A century ago, suffragists couldn’t get behind Wilson's reelection campaign. His stance on woman suffrage was -- how shall I describe it? -- fluid. His suffrage phases encompassed the following (please permit me some leeway with the paraphrasing):
  • Heck no. Women don’t need no stinking vote.
  • I haven’t given it much thought; it’s not the federal government’s decision to make, but I reckon it’s okay if a state wants to allow it.
  • Cripes, what is it with these women traipsing outside the White House and nattering on about suffrage? Arrest them!
  • Rah! Rah! Votes for women! Congress, get your collective butts in gear NOW. Listen up -- I say it's “vitally essential” that we pass a suffrage amendment.
Suffragists demonstrating against Woodrow Wilson, Chicago 1916. National Woman's Party Records, Library of Congress;
[What’s that, you ask? Did Wilson experience a true conversion or simply bow to political expediency? Good question.]

Anyway, in 1916, President Wilson was still firmly outside of the pro-suffrage amendment camp as he campaigned for re-election. The official party platform purported to support woman suffrage, as long as it happened on a state-by-state basis. The Republican platform said the same, albeit in more flowery language.

All I can say is that it’s a good thing women didn’t wait around for state-by-state suffrage, or some of us might still be disenfranchised today. In 1916, the quest for woman suffrage looked a lot like the proverbial tortoise and hare race – but stuck at the part where the tortoise looked to be the likely loser. By then, the battle for the ballot box was nigh on 70 years old.

The tortoises/suffragists seemed to get a boost when candidate Evans ventured beyond the official party platform and backed a federal amendment: “I think it to be most desirable that the question of woman suffrage should be settled promptly … for the entire country. My view is that the proposed amendment should be submitted and ratified and the subject removed from political discussion.” (From The New York Times, August 2, 1916.)
Bain News Service, Publisher. Woman's Train. [1916]. Retrieved from the Library of Congress,
Charles Evans Hughes – it sounds downright presidential, doesn’t it? Alack and alas … (although truth be told, I don’t know much about Hughes beyond what I’ve told you here).

Wilson’s campaign slogan was “He kept us out of war” (phrased, as you notice, in the past tense, and one that remained true only until April 1917). Wilson prevailed in the general election – but barely –  with a margin of less than 600,000 in the popular vote and just 23 in the Electoral College (277 to 254).

To get back to my original question: My 21-year-old daughters and I, in South Dakota, Minnesota, and Iowa, would have been voiceless on November 7, 1916. I suppose we’d have had to hope that my husband/their dad voted as we would have. One vote on behalf of four of us -- and no room for differing opinions, apparently.

My eldest, in Illinois, would have had the rare honor of voting. That's because in 1913, Illinois became the first state east of the Mississippi to allow women to vote for presidential electors.

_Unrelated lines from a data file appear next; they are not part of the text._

(** When the check does raise.  On a file that opens, sniffs and has a
    first row, the compatibility check raises
    - [KeyError('Header missing ...')] exactly when [_field_names] is the
      string ['header'] and no header is detected, and
    - [KeyError('Fields provided do not match ...')] exactly when
      [_field_names] is a non-empty value other than ['header'] whose
      length differs from the number of columns of the first row,
    and nothing else.  When the check raises, [apply_final_config] raises
    the same exception and assigns nothing, and [stream(n)], for a limit
    that [islice] accepts, raises it before it yields a record. *)
Lemma compatibility_check (self : CSV_Gen) (f : csv_file)
    (first : list string) :
  open_file fs self = Ok f →
  is_Some (sniff f) →
  head (rows f None) = Some first →
  (check_file_path_and_field_names_compatible fs self = Raise header_missing
   ↔ is_header (_field_names self) ∧ header_detected f = false)
  ∧ (check_file_path_and_field_names_compatible fs self
     = Raise fields_mismatch
     ↔ ¬ is_header (_field_names self)
       ∧ names_len (_field_names self) ≠ 0
       ∧ names_len (_field_names self) ≠ length first)
  ∧ (∀ e, check_file_path_and_field_names_compatible fs self = Raise e →
          (e = header_missing ∨ e = fields_mismatch)
          ∧ apply_final_config fs self = (Raise e, self)
          ∧ ∀ n, (N.of_nat n ≤ sys_maxsize)%N →
                 stream fs n self = (([], Some e), self)).
Proof.
  intros Hopen [d Hd] Hfirst.
  assert (names_truthy (_field_names self)
          = negb (bool_decide (names_len (_field_names self) = 0))) as Htr.
  { unfold names_len. destruct (_field_names self) as [s|l]; simpl.
    - by destruct s.
    - by destruct l. }
  assert (check_file_path_and_field_names_compatible fs self
          = if is_header (_field_names self)
            then if header_detected f then Ok () else Raise header_missing
            else if bool_decide (names_len (_field_names self) = 0)
                 then Ok ()
                 else if bool_decide (names_len (_field_names self)
                                      ≠ length first)
                      then Raise fields_mismatch else Ok ()) as Hcheck.
  { unfold check_file_path_and_field_names_compatible.
    rewrite Hopen, Htr. cbn [res_bind]. unfold has_header. rewrite Hd.
    simpl.
    destruct (rows f None) as [|row rest]; simplify_eq/=.
    destruct (is_header _); [by destruct (header_detected f)|].
    by destruct (bool_decide (names_len _ = 0)). }
  rewrite Hcheck. split_and!.
  - destruct (is_header _); [destruct (header_detected f)|];
      repeat case_bool_decide; split; try done; try tauto;
      intros [[]?]; done.
  - destruct (is_header _); [destruct (header_detected f)|];
      repeat case_bool_decide; split; try done; try tauto;
      intros (Hh & ? & ?); try done; by destruct Hh.
  - intros e He.
    assert (e = header_missing ∨ e = fields_mismatch) as Hor.
    { destruct (is_header _); [destruct (header_detected f)|];
        repeat case_bool_decide; simplify_eq; auto. }
    split; [done|].
    assert (apply_final_config fs self = (Raise e, self)) as Hcfg.
    { unfold apply_final_config, M_bind, M_read. by rewrite Hcheck, He. }
    split; [done|]. intros n Hn.
    rewrite (stream_after_failed_config _ _ _ Hcfg Hn).
    by destruct Hor as [-> | ->].
Qed.

(** X17.  What construction with ['header'] leaves in [_field_names]
    once the path is set: the first row of the file, so that the check
    compares the first row with itself and passes, whether a header is
    detected or not. *)
Lemma check_after_init_header (path : string) (self0 : CSV_Gen) :
  constructed fs path header self0 →
  _file_path self0 = Some path →
  is_header (_field_names self0) = false
  ∧ check_file_path_and_field_names_compatible fs self0 = Ok ().
Proof.
  intros Hinit Hpath.
  destruct (constructed_shape _ _ _ _ Hinit)
    as (_ & [Hnone|(f & d & Hnul & Hf & Hd & Hp & _ & Hfn)]);
    [by rewrite Hpath in Hnone|].
  simpl in Hfn. destruct Hfn as (first & Hfirst & Hfn).
  unfold check_file_path_and_field_names_compatible, open_file, file_path,
    py_open.
  rewrite Hfn, Hp. simpl. rewrite Hnul, Hf. simpl. split; [done|].
  destruct (rows f None) as [|row rest]; simplify_eq/=.
  destruct first; simpl; [done|].
  rewrite bool_decide_false; [done|]. unfold names_len. simpl.
  rewrite length_fmap. auto.
Qed.

End check.
(** ** The capital ledger *)
Section CapitalLedger.
Import AccountManager.

Lemma keyed_by_id_init accounts_config : keyed_by_id (init accounts_config).
Proof.
  unfold init, _initialize_accounts, keyed_by_id. cbn.
  assert (H : ∀ m0 : gmap string Account,
            (∀ id account, m0 !! id = Some account → account_id account = id) →
            ∀ id account,
              fold_left (λ accs c, let account := make_account c in
                                   <[account_id account := account]> accs)
                        accounts_config m0 !! id = Some account →
              account_id account = id).
  { induction accounts_config as [|c cs IH]; intros m0 Hm0 id account; cbn.
    - apply Hm0.
    - apply IH. intros id' account'.
      destruct (decide (cfg_account_id c = id')) as [<-|Hne].
      + rewrite lookup_insert_eq. intros [= <-]. reflexivity.
      + rewrite lookup_insert_ne by assumption. apply Hm0. }
  apply H. intros id account. rewrite lookup_empty. discriminate.
Qed.

Lemma risk_ratio_no_value account position_value :
  (account_value account <= 0)%Q → risk_ratio account position_value = 1%Q.
Proof.
  intros Hv. unfold risk_ratio.
  apply gt_false_iff in Hv. rewrite Hv. reflexivity.
Qed.
(** * Strategy bootstrap tool: registry reconciliation engine

    A shallow embedding of [strategies/bootstrap_strategies.py] (and of its
    interactive twin [strategies/bootstrape.py], whose core functions are
    textually the same) together with the properties of the registry it
    builds.

    Conventions of the embedding.
    - A Python [str] is a [string]; a character stands for the code point
      of the same number, so the text handled here ranges over the code
      points below 256.  [str.lower], [str.strip] and the ordering of
      strings are the interpreter's on that range.
    - [bytes] are [list byte].
    - A Python [dict] is an insertion-ordered association list with
      distinct keys: the source iterates over dictionaries
      ([next(iter(tags.values()))], [json.dumps], the usage report), so the
      order is part of the behaviour.
    - Effects are threaded through a state-and-exception monad over a
      [world]: the file tree, the two output streams and a ghost trace of
      the calls to [materialize_module].
    - What the interpreter and the machine supply (the [node] process, the
      JSON reader, texts of operating-system errors, ...) is gathered in
      the class [Runtime]. *)

From Stdlib Require Import String Ascii List ZArith NArith Lia Bool.
From Stdlib Require Import Strings.Byte.
From Stdlib Require Import QArith_base DecimalString.
From Stdlib Require Import Sorting.Sorted Sorting.Permutation.
Import ListNotations.

Local Open Scope string_scope.
Local Open Scope list_scope.

(* ------------------------------------------------------------------ *)
(** ** Text *)

Module Text.

Definition code (c : ascii) : N := N_of_ascii c.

Allow me a short digression (again). Ironically, Illinois women could vote for president in 1916 but weren’t allowed to vote for governor and some other elected offices. And, to minimize the risk of cooties, they had to use separate ballots and ballot boxes, according to author and historian Mark Sorensen. Okay, I made up the part about cooties, but I didn’t make up the part about separate ballot boxes. (Sorensen’s brief history of woman suffrage in Illinois makes for good reading.)

So, when could women vote in your home state, territory, or country? Check out this map for further info for the U.S. And how would you have voted 100 years ago?